As chances de a França se aliar à África do Sul parecem ter caído desde então, depois que o ministro das Relações Exteriores francês criticou o caso da África do Sul. Do Middle East Monitor:

O ministro das Relações Exteriores da França, Stephane Sejourne, sugeriu que Paris pode não aceitar a decisão da Corte Internacional de Justiça (CIJ) contra Israel por genocídio, porque “cruza um limiar moral”.

“Acusar o estado judeu de genocídio é cruzar um limiar moral”, disse Sejourne. “A noção de genocídio não pode ser explorada para fins políticos. Essa sempre foi a nossa posição.”

Apesar de algumas críticas dentro da UE, não houve retrocesso.

Antes de afirmar que esses juízes da CIJ são, ou pelo menos poderiam ser, independentes, lembre-se de que eles não são nomeados para a vida, ao contrário dos juízes da Corte Federal dos EUA. Juízes cujos mandatos expiram em 2027 ou 2030 são da Eslováquia, França, Somália, China, Uganda, Índia, Líbano, Japão, Alemanha e Brasil. Embora alguns juízes da CIJ sejam reeleitos, essa não é uma garantia.

Portanto, todos esses juízes, a menos que planejem se aposentar, têm que assumir que estão voltando à vida normal em seus países de origem. Você não precisa seguir a linha de pensamento do ex-analista da CIA Ray McGovern/Larry Johnson, de que os EUA estarão dispostos a alertar qualquer possível juiz de pensamento desviante sobre informações comprometedoras que possam se ternar públicas. Se algum desses juízes estiver na estrutura de poder do Collective West (e os desses países têm que estar para entrar na CIJ em primeiro lugar), os juízes provavelmente sabem bem o que uma decisão indesejada pode custar-lhes: as candidaturas dos filhos para escolas de elite rejeitadas. Um cônjuge em uma empresa de serviços profissionais (por exemplo, advocacia ou consultoria) vê seus clientes desaparecerem.

Finkelstein ressaltou essa ideia em uma entrevista posterior, a última de uma série de quatro partes no Connections Podcast sobre Jadaliyya, depois que ambos os lados fizeram suas alegações orais. Às 19:10, ele explicou que praticamente todos os governos haviam tomado partido a favor ou contra Israel, e seria muito difícil para um juiz contrariar seu governo.

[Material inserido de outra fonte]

Lemma video_reply_accepted (response : VideoSynthesisResponse) :
  video_reply_rejected response = false ->
  vr_status_code response = HTTPStatus_OK
  /\ exists output,
       vr_output response = Some output
       /\ vo_task_status output <> "FAILED"
       /\ vo_task_status output <> "CANCELED".
Proof.
  unfold video_reply_rejected. intros H.
  apply orb_false_elim in H as [Hcode Hout].
  apply negb_false_iff, Z.eqb_eq in Hcode. split; [exact Hcode|].
  destruct (vr_output response) as [output|]; [|discriminate].
  exists output. split; [reflexivity|]. apply str_in_terminal_false, Hout.
Qed.

Lemma video_reply_rejected_cases (response : VideoSynthesisResponse) :
  vr_status_code response <> HTTPStatus_OK
  \/ vr_output response = None
  \/ (exists output,
        vr_output response = Some output
        /\ (vo_task_status output = "FAILED" \/ vo_task_status output = "CANCELED")) ->
  video_reply_rejected response = true.
Proof.
  unfold video_reply_rejected. intros [Hcode | [Hnone | (output & Hout & Hst)]].
  - apply Z.eqb_neq in Hcode. rewrite Hcode. reflexivity.
  - rewrite Hnone. apply orb_true_r.
  - rewrite Hout, (str_in_terminal _ Hst). apply orb_true_r.
Qed.

(** ** The keyframe-to-video submit *)

(** X1.  Whenever [ImageToVideoByFirstAndLastFrameWan22Submit.arun]
    returns, the SDK answered with status 200 and an output whose task id
    and task status are the ones returned, and the returned status is
    neither [FAILED] nor [CANCELED]. *)
Theorem Wan22Submit_handle_mirrors_reply
    (env : Env) (args : ImageToVideoByFirstAndLastFrameWan22SubmitInput)
    (kwargs : Kwargs) (w w' : World)
    (out : ImageToVideoByFirstAndLastFrameWan22SubmitOutput) :
  ImageToVideoByFirstAndLastFrameWan22Submit_arun env args kwargs w = (Ok out, w') ->
  exists c response output,
    async_call_reply env c = Ok response
    /\ vr_status_code response = HTTPStatus_OK
    /\ vr_output response = Some output
    /\ so_task_id out = vo_task_id output
    /\ so_task_status out = vo_task_status output
    /\ so_task_status out <> "FAILED" /\ so_task_status out <> "CANCELED".
Proof.
  unfold ImageToVideoByFirstAndLastFrameWan22Submit_arun. cbv zeta. intros H.
  apply bind_inv in H as (key & w1 & _ & H).
  apply bind_inv in H as (response & w2 & Hreply & H).
  apply transport_inv in Hreply.
  apply bind_inv in H as (? & w3 & _ & H).
  destruct (video_reply_rejected response) eqn:Hrej; [discriminate|].
  apply video_reply_accepted in Hrej as (Hcode & output & Hout & Hf & Hc).
  apply bind_inv in H as (output' & w4 & Hof & H).
  unfold output_of in Hof. rewrite Hout in Hof. inversion Hof; subst output' w4.
  inversion H; subst; cbn.
  eexists _, response, output. repeat split; eauto.
Qed.

(** The theorem at a reply that reports [PENDING]. *)
Lemma Wan22Submit_handle_mirrors_reply_witness :
  exists output,
    vo_task_id output = "t1" /\ vo_task_status output = "PENDING".
Proof.
  set (env := mock_env (Some "ctx-1") (Ok (video_reply 200 (Some "r1") "PENDING" ""))
                       no_conversation no_post).
  set (run := ImageToVideoByFirstAndLastFrameWan22Submit_arun env submit_args no_kwargs world0).
  set (out := {| so_task_id := "t1"; so_task_status := "PENDING";
                 so_request_id := Some "ctx-1" |}).
  assert (Hrun : run = (Ok out, snd run)) by (vm_compute; reflexivity).
  destruct (Wan22Submit_handle_mirrors_reply env submit_args no_kwargs world0 (snd run)
              out Hrun) as (c & response & output & _ & _ & _ & Hid & Hst & _).
  exists output. split; [symmetry; exact Hid | symmetry; exact Hst].
Defined.

(** X2.  With a configured key and an SDK that answers, the submit raises
    [RuntimeError] (and returns nothing) in each of the three cases it
    guards: the status code is not 200, the reply has no output, or the
    output reports [FAILED] or [CANCELED]. *)
Theorem Wan22Submit_rejects
    (env : Env) (args : ImageToVideoByFirstAndLastFrameWan22SubmitInput)
    (kwargs : Kwargs) (w : World) (key : string) (response : VideoSynthesisResponse) :
  get_api_key env kwargs = Ok key ->
  (forall c, async_call_reply env c = Ok response) ->
  vr_status_code response <> HTTPStatus_OK
  \/ vr_output response = None
  \/ (exists output,
        vr_output response = Some output
        /\ (vo_task_status output = "FAILED" \/ vo_task_status output = "CANCELED")) ->
  fst (ImageToVideoByFirstAndLastFrameWan22Submit_arun env args kwargs w)
  = Raise (RuntimeError "Failed to submit keyframe-to-video task: ").
Proof.
  intros Hkey Hreply Hcase. apply video_reply_rejected_cases in Hcase.
  unfold ImageToVideoByFirstAndLastFrameWan22Submit_arun. cbv zeta.
  erewrite bind_Ok by (apply api_key_configured, Hkey). cbv beta.
  unfold mbind, M_bind, transport. rewrite Hreply.
  destruct (kw_trace_event kwargs); cbn; rewrite Hcase; reflexivity.
Qed.

(** The theorem at a reply with status 429 and no output. *)
Lemma Wan22Submit_rejects_witness :
  fst (ImageToVideoByFirstAndLastFrameWan22Submit_arun
         (mock_env None
            (Ok {| vr_status_code := 429; vr_request_id := Some "r1"; vr_output := None |})
            no_conversation no_post)
         submit_args no_kwargs world0)
  = Raise (RuntimeError "Failed to submit keyframe-to-video task: ").
Proof.
  apply (Wan22Submit_rejects _ _ _ _ "sk-test"
           {| vr_status_code := 429; vr_request_id := Some "r1"; vr_output := None |});
    [reflexivity | intros c; reflexivity | left; discriminate].
Defined.

Lemma Wan22Submit_transport_call
    (env : Env) (args : ImageToVideoByFirstAndLastFrameWan22SubmitInput)
    (kwargs : Kwargs) (w : World) (key : string) :
  get_api_key env kwargs = Ok key ->
  transport_calls (snd (ImageToVideoByFirstAndLastFrameWan22Submit_arun env args kwargs w))
  = (transport_calls w
     ++ [CAsyncCall
           {| ac_model :=
                match kw_model_name kwargs with
                | Some m => m
                | None => default "wan2.2-kf2v-flash"
                            (getenv_IMAGE_TO_VIDEO_KF2V_MODEL_NAME env)
                end;
              ac_api_key := key;
              ac_first_frame_url := si_first_frame_url args;
              ac_last_frame_url := si_last_frame_url args;
              ac_prompt := si_prompt args;
              ac_negative_prompt := si_negative_prompt args;
              ac_parameters := Wan22Submit_parameters args |}])%list.
Proof.
  intros Hkey.
  unfold ImageToVideoByFirstAndLastFrameWan22Submit_arun. cbv zeta.
  erewrite bind_Ok by (apply api_key_configured, Hkey). cbv beta.
  match goal with |- context [async_call_reply env ?c] => set (c0 := c) end.
  destruct (async_call_reply env c0) as [response|e];
    unfold mbind, M_bind, transport; [|reflexivity].
  unfold output_of. run_cases.
Qed.

(** X3.  With a configured key the submit makes exactly one SDK call,
    whatever the SDK answers or raises.  The call carries the key, the two
    frame URLs and the prompts as given, and the model named in [kwargs],
    else the one in the environment variable
    [IMAGE_TO_VIDEO_KF2V_MODEL_NAME], else ["wan2.2-kf2v-flash"]. *)
Theorem Wan22Submit_call_arguments
    (env : Env) (args : ImageToVideoByFirstAndLastFrameWan22SubmitInput)
    (kwargs : Kwargs) (w : World) (key : string) :
  get_api_key env kwargs = Ok key ->
  exists c,
    transport_calls (snd (ImageToVideoByFirstAndLastFrameWan22Submit_arun env args kwargs w))
    = (transport_calls w ++ [CAsyncCall c])%list
    /\ ac_api_key c = key
    /\ ac_first_frame_url c = si_first_frame_url args
    /\ ac_last_frame_url c = si_last_frame_url args
    /\ ac_prompt c = si_prompt args
    /\ ac_negative_prompt c = si_negative_prompt args
    /\ ac_parameters c = Wan22Submit_parameters args
    /\ ac_model c
       = match kw_model_name kwargs, getenv_IMAGE_TO_VIDEO_KF2V_MODEL_NAME env with
         | Some m, _ => m
         | None, Some m => m
         | None, None => "wan2.2-kf2v-flash"
         end.
Proof.
  intros Hkey. eexists. split; [apply Wan22Submit_transport_call, Hkey|].
  cbn. repeat split.
Qed.

(** The theorem at a run whose [kwargs] name no model and whose
    environment variable is unset. *)
Lemma Wan22Submit_call_arguments_witness :
  exists c,
    transport_calls
      (snd (ImageToVideoByFirstAndLastFrameWan22Submit_arun
              (mock_env None no_video no_conversation no_post)
              submit_args no_kwargs world0))
    = [CAsyncCall c]
    /\ ac_model c = "wan2.2-kf2v-flash" /\ ac_first_frame_url c = "u1".
Proof.
  destruct (Wan22Submit_call_arguments
              (mock_env None no_video no_conversation no_post)
              submit_args no_kwargs world0 "sk-test" eq_refl)
    as (c & Hcalls & _ & Hfirst & _ & _ & _ & _ & Hmodel).
  exists c. split; [exact Hcalls|]. split; [exact Hmodel | exact Hfirst].
Defined.

Ltac unfold_parameters :=
  unfold set_if_not_None, set_if_truthy, set_if; cbv zeta.

(** Reads a key through a chain of inserts into the empty map. *)
Ltac lookup_inserts :=
  repeat (rewrite lookup_insert_eq || rewrite lookup_insert_ne by discriminate);
  rewrite ?lookup_empty; try reflexivity.

(** X4.  The tuning parameters of the submit call: [resolution] and
    [template] are sent when they are non-empty strings, [prompt_extend],
    [watermark] and [seed] whenever they are not [None] (so [False] and
    [0] are sent too), each with the value given, and no other parameter
    is sent. *)
Theorem Wan22Submit_parameters_sent
    (args : ImageToVideoByFirstAndLastFrameWan22SubmitInput) :
  let parameters := Wan22Submit_parameters args in
  let non_empty (o : option string) :=
    match o with
    | Some s => if String.eqb s "" then None else Some (PStr s)
    | None => None
    end in
  parameters !! "resolution" = non_empty (si_resolution args)
  /\ parameters !! "template" = non_empty (si_template args)
  /\ parameters !! "prompt_extend" = PBool <$> si_prompt_extend args
  /\ parameters !! "watermark" = PBool <$> si_watermark args
  /\ parameters !! "seed" = PInt <$> si_seed args
  /\ dom parameters
     ⊆ ({["resolution"; "template"; "prompt_extend"; "watermark"; "seed"]} : gset string).
Proof.
  cbv zeta. unfold Wan22Submit_parameters. unfold_parameters.
  destruct (si_resolution args) as [r|], (si_template args) as [t|],
    (si_prompt_extend args), (si_watermark args), (si_seed args);
    try destruct (String.eqb r ""); try destruct (String.eqb t ""); cbn;
    (repeat split; [lookup_inserts ..|]);
    rewrite ?dom_insert_L, ?dom_empty_L;
    apply (bool_decide_unpack _); vm_compute; reflexivity.
Qed.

Finkelstein discutiu o caso de Richard Goldstone, cuja carreira foi arruinada quando seu relatório de 2009 para a ONU descobriu que tanto Israel quanto a Palestina haviam cometido crimes de guerra.

Lembre-se de que foi em 2009. A cultura de cancelamento é muito mais aberta e cruel do que era então.

Craig Murray, um dos únicos 14 que garantiu um assento na galeria da CIJ para assistir às audiências ao vivo, observou o quão desconfortáveis os juízes pareciam e o quão interessados eles estavam quando Israel abriu possíveis escotilhas de fuga processuais. De seu relatório da argumentação oral da África do Sul:

A delegação sul-africana foi dinâmica e se apoiou mutuamente, com muita linguagem corporal inclusiva e animação comparativa. A delegação israelense era o oposto de animada. Parecia austera e desdenhosa…

Você não pensaria que, pela linguagem corporal, foi Israel que foi acusado. Na verdade, as únicas pessoas no tribunal cujo comportamento era particularmente questionável e culpável eram os juízes. Eles pareciam que absolutamente não queriam estar lá. Eles pareciam profundamente desconfortáveis, inquietos e manuseavam muito os papéis, e raramente olhavam diretamente para os advogados falando.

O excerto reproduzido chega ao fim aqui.